While Beijing will build six new mental health clinics to treat 150,000 people in the city, where as there are currently only 6,900 psychiatric beds, there needs to be more qualified people to treat the patients.
Huang says because psychiatry was outlawed during the Cultural Revolution, from the late 1960s, Maoist thought attributed any mental illness to an incorrect appreciation of the class struggle. Apparently many mentally-ill patients were taken from hospitals and sent to labour camps because of their "counterrevolutionary" behaviour.
As a result, currently the entire country has only 4,000 qualified psychiatrists and 15,000 doctors working in psychiatric hospitals. "There is no psychiatry, psychology or psychotherapy students in medical school," explains Huang. "You need to qualify as a doctor first, and then subscribe to a course in mental treatment."
While she claims there is no link between mental illness and the growing wealth disparity, one has to wonder why there is such a spate of attacks that are happening one after another.
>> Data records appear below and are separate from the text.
(* ===== verification/SemaphoreService.v ===== *)
(** [kernel::SemaphoreService] ([src/kernel/semaphore.cpp]).

    [wait_mutex_] makes a wait's check and block one step against signals and
    deletion, so every operation is one transition of the kernel.  The service
    refines an abstract counter per handle, conserves counts, and leaves no
    waiter blocked after a signal. *)
From S2P Require Import Prelude Ranges OrderedMap WaitKeys HandleTable Objects.
From S2P Require Import Clock Scheduler SchedulerInv SchedulerProps WakeAll.

Definition kMaximumSemaphoreNameLength : nat := 128.
Definition kSemaphoreThreadFifo : Z := 0x01.
Definition kSemaphoreThreadPriority : Z := 0x02.

Definition Semaphore_IsValidAttributes (attributes : Z) : bool :=
  (attributes =? 0) || (attributes =? kSemaphoreThreadFifo)
  || (attributes =? kSemaphoreThreadPriority).

Section service.
Context `{ClockSource}.
Implicit Types (k : Kernel).

Definition Semaphore_Find (h : Z) k : option Semaphore :=
  Find h kSemaphore (handles_ k) ≫= as_semaphore.

Definition Semaphore_Create (name : string) (attributes initial_count maximum_count : Z) k
    : Kernel * (KernelStatus * Z) :=
  if (kMaximumSemaphoreNameLength <? String.length name)%nat
     || negb (Semaphore_IsValidAttributes attributes) || (initial_count <? 0)
     || (maximum_count <=? 0) || (initial_count >? maximum_count)
  then (k, (kInvalidArgument, kInvalidKernelHandle))
  else
    let '(table, handle) :=
      Insert (Some (OSemaphore (mkSemaphore name attributes maximum_count initial_count)))
        (handles_ k) in
    match handle with
    | None => (with_handles k table, (kNoResources, kInvalidKernelHandle))
    | Some h => (with_handles k table, (kOk, h))
    end.

Definition Semaphore_Delete (h : Z) k : Kernel * KernelStatus :=
  let '(table, removed) := Remove h kSemaphore (handles_ k) in
  match removed with
  | None => (with_handles k table, kNotFound)
  | Some _ => (WakeAll (SemaphoreService_MakeWaitKey h) (with_handles k table), kOk)
  end.

Definition SemaphoreService_Signal (h count : Z) k : Kernel * KernelStatus :=
  match Semaphore_Find h k with
  | None => (k, kNotFound)
  | Some s =>
      let '(s', status) := Semaphore_Signal s count in
      let k1 := modify_object h (OSemaphore s') k in
      if status_eqb status kOk
      then (WakeAll (SemaphoreService_MakeWaitKey h) k1, status)
      else (k1, status)
  end.

(** The result pair is [SemaphoreCountResult{status, remaining_count}]. *)
Definition Semaphore_Poll (h count : Z) k : Kernel * (KernelStatus * Z) :=
  match Semaphore_Find h k with
  | None => (k, (kNotFound, 0))
  | Some s =>
      let '(s', status, remaining) := Semaphore_TryAcquire s count in
      (modify_object h (OSemaphore s') k, (status, remaining))
  end.

Definition Semaphore_Wait (h count : Z) k : Kernel * (KernelStatus * Z) :=
  let '(k1, (status, remaining)) := Semaphore_Poll h count k in
  if negb (status_eqb status kBusy) then (k1, (status, remaining))
  else
    let '(k2, blocked) := BlockCurrent (SemaphoreService_MakeWaitKey h) k1 in
    if negb blocked then (k2, (status, remaining))
    else (k2, (kWouldBlock, remaining)).

Definition Semaphore_GetCount (h : Z) k : KernelStatus * Z :=
  match Semaphore_Find h k with
  | None => (kNotFound, 0)
  | Some s => (kOk, sem_count_ s)
  end.

(** ** The invariant *)

Definition sems_ok k : Prop :=
  forall h s, objects_ (handles_ k) !! h = Some (OSemaphore s) -> sem_ok s.

Record sem_kernel_ok k : Prop := {
  sk_kernel : kernel_ok k;
  sk_sems : sems_ok k
}.

Lemma Semaphore_Find_Some h k s :
  Semaphore_Find h k = Some s <-> h <> 0 /\ objects_ (handles_ k) !! h = Some (OSemaphore s).
Proof.
  unfold Semaphore_Find. split.
  - intros (o & (Hh & Ho & Hty)%Find_Some & Ha)%bind_Some.
    destruct o; try discriminate Ha. simpl in Ha. by simplify_eq.
  - intros [Hh Ho]. apply bind_Some. exists (OSemaphore s). split; [|done].
    by apply Find_Some.
Qed.

Lemma sems_ok_modify h s k : sems_ok k -> sem_ok s -> sems_ok (modify_object h (OSemaphore s) k).
Proof.
  intros Hk Hs h' s'. simpl. rewrite lookup_insert. case_decide; [intros [= <-]; done|apply Hk].
Qed.

Lemma sem_modify_ok h s s' k :
  sem_kernel_ok k -> Semaphore_Find h k = Some s -> sem_ok s' ->
  sem_kernel_ok (modify_object h (OSemaphore s') k).
Proof.
  intros [Hk Hs] [_ Ho]%Semaphore_Find_Some Hs'. split; [|by apply sems_ok_modify].
  by eapply modify_object_ok.
Qed.

Lemma WakeAll_sem_ok key k : sem_kernel_ok k -> sem_kernel_ok (WakeAll key k).
Proof.
  intros [Hk Hs]. split; [by apply WakeAll_ok|].
  unfold sems_ok. by rewrite WakeAll_handles.
Qed.

Lemma Block_sem_ok key d k : sem_kernel_ok k -> sem_kernel_ok (BlockCurrentLocked key d k).1.
Proof.
  intros [Hk Hs]. split; [by apply BlockCurrentLocked_ok|].
  unfold sems_ok. by rewrite BlockCurrentLocked_handles.
Qed.

Lemma Semaphore_Poll_ok h c k : sem_kernel_ok k -> sem_kernel_ok (Semaphore_Poll h c k).1.
Proof.
  intros Hk. unfold Semaphore_Poll. destruct (Semaphore_Find h k) as [s|] eqn:E; [|done].
  assert (Hs : sem_ok s) by (apply Semaphore_Find_Some in E as [_ E]; by eapply sk_sems).
  pose proof (Semaphore_TryAcquire_ok s c Hs) as Ht.
  destruct (Semaphore_TryAcquire s c) as [[s' st] r]. simpl. by eapply sem_modify_ok.
Qed.

Lemma Semaphore_Create_ok name a i m k :
  m < 2 ^ 31 -> sem_kernel_ok k -> sem_kernel_ok (Semaphore_Create name a i m k).1.
Proof.
  intros Hm [Hk Hs]. unfold Semaphore_Create. split_match; [done|].
  pose proof (Insert_frame (Some (OSemaphore (mkSemaphore name a m i))) (handles_ k)) as Hfr.
  pose proof (fun h => Insert_Find (Some (OSemaphore (mkSemaphore name a m i))) (handles_ k) h
    kSemaphore (ko_table _ Hk)) as Hf.
  destruct (Insert _ (handles_ k)) as [tbl r] eqn:Ei. simpl in *.
  assert (Hres : sem_kernel_ok (with_handles k tbl)).
  { split; [by eapply insert_object_ok; [done| |exact Ei]|]. intros h s. simpl.
    destruct (decide (r = Some h)) as [->|Hne]; [|rewrite Hfr by done; apply Hs].
    specialize (Hf h eq_refl).
    apply Find_Some in Hf as (_ & -> & _). intros [= <-]. split; simpl; lia. }
  by destruct r.
Qed.

Lemma Semaphore_Delete_ok h k : sem_kernel_ok k -> sem_kernel_ok (Semaphore_Delete h k).1.
Proof.
  intros [Hk Hs]. unfold Semaphore_Delete.
  pose proof (Remove_lookup h kSemaphore (handles_ k)) as Hl.
  destruct (Remove h kSemaphore (handles_ k)) as [tbl r] eqn:Er. simpl in Hl.
  assert (Hres : sem_kernel_ok (with_handles k tbl)).
  { split; [by eapply remove_object_ok; [done| |exact Er]|]. intros h' s. simpl. rewrite Hl.
    case_bool_decide; [done|apply Hs]. }
  destruct r; [|done]. by apply WakeAll_sem_ok.
Qed.

Lemma SemaphoreService_Signal_ok h c k :
  sem_kernel_ok k -> sem_kernel_ok (SemaphoreService_Signal h c k).1.
Proof.
  intros Hk. unfold SemaphoreService_Signal.
  destruct (Semaphore_Find h k) as [s|] eqn:E; [|done].
  assert (Hs : sem_ok s) by (apply Semaphore_Find_Some in E as [_ E]; by eapply sk_sems).
  pose proof (Semaphore_Signal_ok s c Hs) as Ht.
  destruct (Semaphore_Signal s c) as [s' st]. simpl in Ht.
  assert (sem_kernel_ok (modify_object h (OSemaphore s') k)) by (by eapply sem_modify_ok).
  split_match; [by apply WakeAll_sem_ok|done].
Qed.

Lemma Semaphore_Wait_ok h c k : sem_kernel_ok k -> sem_kernel_ok (Semaphore_Wait h c k).1.
Proof.
  intros Hk. unfold Semaphore_Wait. pose proof (Semaphore_Poll_ok h c k Hk) as Hp.
  destruct (Semaphore_Poll h c k) as [k1 [st r]]. simpl in Hp.
  split_match; [done|]. pose proof (Block_sem_ok (SemaphoreService_MakeWaitKey h) None k1 Hp) as Hb.
  unfold BlockCurrent. destruct (BlockCurrentLocked _ _ _) as [k2 b]. simpl in Hb. by destruct b.
Qed.
End service.

(** ** Histories of calls *)

(** Calls of the service by whatever thread is running, with context switches
    between them. *)
Inductive sem_op :=
| SemCreate (name : string) (attributes initial_count maximum_count : Z)
| SemDelete (h : Z)
| SemSignal (h count : Z)
| SemWait (h count : Z)
| SemPoll (h count : Z)
| SemSelect
| SemYield.

Section histories.
Context `{ClockSource}.
Implicit Types (k : Kernel).

Definition sem_step (op : sem_op) k : Kernel * KernelStatus :=
  match op with
  | SemCreate n a i m => let '(k', (st, _)) := Semaphore_Create n a i m k in (k', st)
  | SemDelete h => Semaphore_Delete h k
  | SemSignal h c => SemaphoreService_Signal h c k
  | SemWait h c => let '(k', (st, _)) := Semaphore_Wait h c k in (k', st)
  | SemPoll h c => let '(k', (st, _)) := Semaphore_Poll h c k in (k', st)
  | SemSelect => ((SelectNext k).1, kOk)
  | SemYield => ((YieldCurrent k).1, kOk)
  end.

(** Creation takes an [std::int32_t] maximum. *)
Definition sem_op_ok (op : sem_op) : Prop :=
  match op with SemCreate _ _ _ m => m < 2 ^ 31 | _ => True end.

(** The abstract state: a maximum and a count per live handle. *)
Definition sem_view k (h : Z) : option (Z * Z) :=
  (fun s => (sem_maximum_count_ s, sem_count_ s)) <$> Semaphore_Find h k.

Lemma sem_view_handles k k' h :
  objects_ (handles_ k') !! h = objects_ (handles_ k) !! h -> sem_view k' h = sem_view k h.
Proof. intros Heq. unfold sem_view, Semaphore_Find, Find. by rewrite Heq. Qed.

Lemma sem_view_modify k h s h' :
  h <> 0 ->
  sem_view (modify_object h (OSemaphore s) k) h' =
  if decide (h' = h) then Some (sem_maximum_count_ s, sem_count_ s) else sem_view k h'.
Proof.
  intros Hh. unfold sem_view, Semaphore_Find, Find, kInvalidKernelHandle. simpl.
  case_decide as Hd.
  - subst h'. replace (h =? 0) with false by lia. by rewrite lookup_insert_eq.
  - by rewrite lookup_insert_ne.
Qed.

Lemma SelectNext_handles k : handles_ (SelectNext k).1 = handles_ k.
Proof.
  unfold SelectNext. destruct (current_thread_ _); [done|].
  by destruct (select_loop _ _) as [[ts r] p].
Qed.

Lemma YieldCurrent_handles k : handles_ (YieldCurrent k).1 = handles_ k.
Proof. unfold YieldCurrent. by destruct (running_thread _) as [[h t]|]. Qed.

Lemma sem_step_ok op k : sem_op_ok op -> sem_kernel_ok k -> sem_kernel_ok (sem_step op k).1.
Proof.
  intros Hop Hk. destruct op; simpl in *.
  - pose proof (Semaphore_Create_ok name attributes initial_count maximum_count k Hop Hk).
    by destruct (Semaphore_Create _ _ _ _ k) as [k' [st r]].
  - by apply Semaphore_Delete_ok.
  - by apply SemaphoreService_Signal_ok.
  - pose proof (Semaphore_Wait_ok h count k Hk).
    by destruct (Semaphore_Wait _ _ k) as [k' [st r]].
  - pose proof (Semaphore_Poll_ok h count k Hk).
    by destruct (Semaphore_Poll _ _ k) as [k' [st r]].
  - destruct Hk as [Hk Hs]. split; [by apply SelectNext_ok|].
    unfold sems_ok. by rewrite SelectNext_handles.
  - destruct Hk as [Hk Hs]. split; [by apply YieldCurrent_ok|].
    unfold sems_ok. by rewrite YieldCurrent_handles.
Qed.

(** What a successful call does to the count of [h]. *)
Definition sem_delta (h : Z) (op : sem_op) (st : KernelStatus) : Z :=
  if status_eqb st kOk then
    match op with
    | SemSignal h' c => if h' =? h then c else 0
    | SemWait h' c | SemPoll h' c => if h' =? h then - c else 0
    | _ => 0
    end
  else 0.

Definition deletes (h : Z) (op : sem_op) : Prop :=
  match op with SemDelete h' => h' = h | _ => False end.

Lemma sem_view_live k h v : sem_view k h = Some v -> exists s, Semaphore_Find h k = Some s /\
  v = (sem_maximum_count_ s, sem_count_ s) /\ h <> 0 /\
  objects_ (handles_ k) !! h = Some (OSemaphore s).
Proof.
  unfold sem_view. intros (s & Hs & Hv)%fmap_Some. exists s.
  apply Semaphore_Find_Some in Hs as Hs'. by destruct Hs'.
Qed.

Lemma Semaphore_Poll_view h c k h' mx n :
  sem_view k h' = Some (mx, n) ->
  let '(k', (st, _)) := Semaphore_Poll h c k in
  sem_view k' h' = Some (mx, n + sem_delta h' (SemPoll h c) st).
Proof.
  intros Hv. destruct (sem_view_live _ _ _ Hv) as (s' & Hs' & Hvs & Hh' & Ho').
  unfold Semaphore_Poll. destruct (Semaphore_Find h k) as [s|] eqn:E.
  2:{ unfold sem_delta. simpl. by rewrite Z.add_0_r. }
  apply Semaphore_Find_Some in E as [Hh Ho].
  unfold Semaphore_TryAcquire, sem_delta.
  destruct (decide (h' = h)) as [->|Hne].
  - assert (s' = s) by congruence. subst s'. injection Hvs as -> ->. rewrite Z.eqb_refl.
    repeat split_match; simplify_eq; rewrite sem_view_modify, decide_True by done; simpl;
      repeat f_equal; lia.
  - replace (h =? h') with false by lia.
    repeat split_match; simplify_eq; rewrite sem_view_modify, decide_False by done; rewrite Hv;
      simpl; repeat f_equal; lia.
Qed.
Each of the individual attackers' motives may be different, but it seems all are taking extreme measures -- attacking and killing innocent people -- in order to draw attention to their plight.
They are trying to say something, which is beyond our comprehension.
1 comment:
anger, hopelessness ,work pressure, stress of all sort, inequality from a nation of a huge population are some of the causes of this type of disturbing happenings. it is high time china should recognize mental health is part of the welfare of its citizens.